(** One public operation on the set of a process.  The hypotheses are what
    callers ensure: 64-bit page-aligned ranges and well-typed descriptors.
    [clear_locks] is the one mutator that does not check for the last
    generation, so its step excludes it. *)
Inductive op_step : process → world H → process → world H → Prop :=
  | Step_insert set w eds rms v status set' w' :
      good v →
      kernel_vma_set_insert junk set v w = Done (status, set', w') →
      op_step (mk_process set eds rms) w (mk_process set' eds rms) w'
  | Step_trim set w eds rms start old_end new_end status set' w' :
      start ≤ new_end < old_end →
      kernel_vma_set_trim_end set start old_end new_end w = Done (status, set', w') →
      op_step (mk_process set eds rms) w (mk_process set' eds rms) w'
  | Step_clear_locks set w eds rms set' w' :
      set.(vs_generation) ≠ UINT64_MAX →
      kernel_vma_set_clear_locks set w = Done (set', w') →
      op_step (mk_process set eds rms) w (mk_process set' eds rms) w'
  | Step_prepare_replace set w eds rms s e replacement status set' result w' :
      page_range (live set) s e → replacement_ok s e replacement →
      kernel_vma_set_prepare_replace junk set s e replacement w = Done (status, set', result, w') →
      op_step (mk_process set eds rms) w (mk_process set' (hold result eds) rms) w'
  | Step_prepare_protect set w eds rms s e permissions status set' result w' :
      page_range (live set) s e →
      kernel_vma_set_prepare_protect junk set s e permissions w = Done (status, set', result, w') →
      op_step (mk_process set eds rms) w (mk_process set' (hold result eds) rms) w'
  | Step_prepare_mprotect set w eds rms limits s e permissions status set' result w' :
      page_range (live set) s e →
      kernel_vma_set_prepare_mprotect junk limits set s e permissions w =
        Done (status, set', result, w') →
      op_step (mk_process set eds rms) w (mk_process set' (hold result eds) rms) w'
  | Step_prepare_flags set w eds rms s e mask flags status set' result w' :
      page_range (live set) s e →
      kernel_vma_set_prepare_flags junk set s e mask flags w = Done (status, set', result, w') →
      op_step (mk_process set eds rms) w (mk_process set' (hold result eds) rms) w'
  | Step_prepare_remap set w eds rms s e replacement status set' result w' :
      page_range (live set) s e → good replacement →
      kernel_vma_set_prepare_remap junk set s e replacement w = Done (status, set', result, w') →
      op_step (mk_process set eds rms) w (mk_process set' eds (hold result rms)) w'
  | Step_commit set w eds rms edit status set' w' :
      edit ∈ eds →
      kernel_vma_set_commit_edit junk set edit w = Done (status, set', w') →
      op_step (mk_process set eds rms) w (mk_process set' eds rms) w'
  | Step_commit_remap set w eds rms edit status set' w' :
      edit ∈ rms →
      kernel_vma_set_commit_remap junk set edit w = Done (status, set', w') →
      op_step (mk_process set eds rms) w (mk_process set' eds rms) w'.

**Required work:** Every line above is to be transcribed exactly, with nothing missed.

**Output:**
(** One public operation on the set of a process.  The hypotheses are what
    callers ensure: 64-bit page-aligned ranges and well-typed descriptors.
    [clear_locks] is the one mutator that does not check for the last
    generation, so its step excludes it. *)
Inductive op_step : process → world H → process → world H → Prop :=
  | Step_insert set w eds rms v status set' w' :
      good v →
      kernel_vma_set_insert junk set v w = Done (status, set', w') →
      op_step (mk_process set eds rms) w (mk_process set' eds rms) w'
  | Step_trim set w eds rms start old_end new_end status set' w' :
      start ≤ new_end < old_end →
      kernel_vma_set_trim_end set start old_end new_end w = Done (status, set', w') →
      op_step (mk_process set eds rms) w (mk_process set' eds rms) w'
  | Step_clear_locks set w eds rms set' w' :
      set.(vs_generation) ≠ UINT64_MAX →
      kernel_vma_set_clear_locks set w = Done (set', w') →
      op_step (mk_process set eds rms) w (mk_process set' eds rms) w'
  | Step_prepare_replace set w eds rms s e replacement status set' result w' :
      page_range (live set) s e → replacement_ok s e replacement →
      kernel_vma_set_prepare_replace junk set s e replacement w = Done (status, set', result, w') →
      op_step (mk_process set eds rms) w (mk_process set' (hold result eds) rms) w'
  | Step_prepare_protect set w eds rms s e permissions status set' result w' :
      page_range (live set) s e →
      kernel_vma_set_prepare_protect junk set s e permissions w = Done (status, set', result, w') →
      op_step (mk_process set eds rms) w (mk_process set' (hold result eds) rms) w'
  | Step_prepare_mprotect set w eds rms limits s e permissions status set' result w' :
      page_range (live set) s e →
      kernel_vma_set_prepare_mprotect junk limits set s e permissions w =
        Done (status, set', result, w') →
      op_step (mk_process set eds rms) w (mk_process set' (hold result eds) rms) w'
  | Step_prepare_flags set w eds rms s e mask flags status set' result w' :
      page_range (live set) s e →
      kernel_vma_set_prepare_flags junk set s e mask flags w = Done (status, set', result, w') →
      op_step (mk_process set eds rms) w (mk_process set' (hold result eds) rms) w'
  | Step_prepare_remap set w eds rms s e replacement status set' result w' :
      page_range (live set) s e → good replacement →
      kernel_vma_set_prepare_remap junk set s e replacement w = Done (status, set', result, w') →
      op_step (mk_process set eds rms) w (mk_process set' eds (hold result rms)) w'
  | Step_commit set w eds rms edit status set' w' :
      edit ∈ eds →
      kernel_vma_set_commit_edit junk set edit w = Done (status, set', w') →
      op_step (mk_process set eds rms) w (mk_process set' eds rms) w'
  | Step_commit_remap set w eds rms edit status set' w' :
      edit ∈ rms →
      kernel_vma_set_commit_remap junk set edit w = Done (status, set', w') →
      op_step (mk_process set eds rms) w (mk_process set' eds rms) w'.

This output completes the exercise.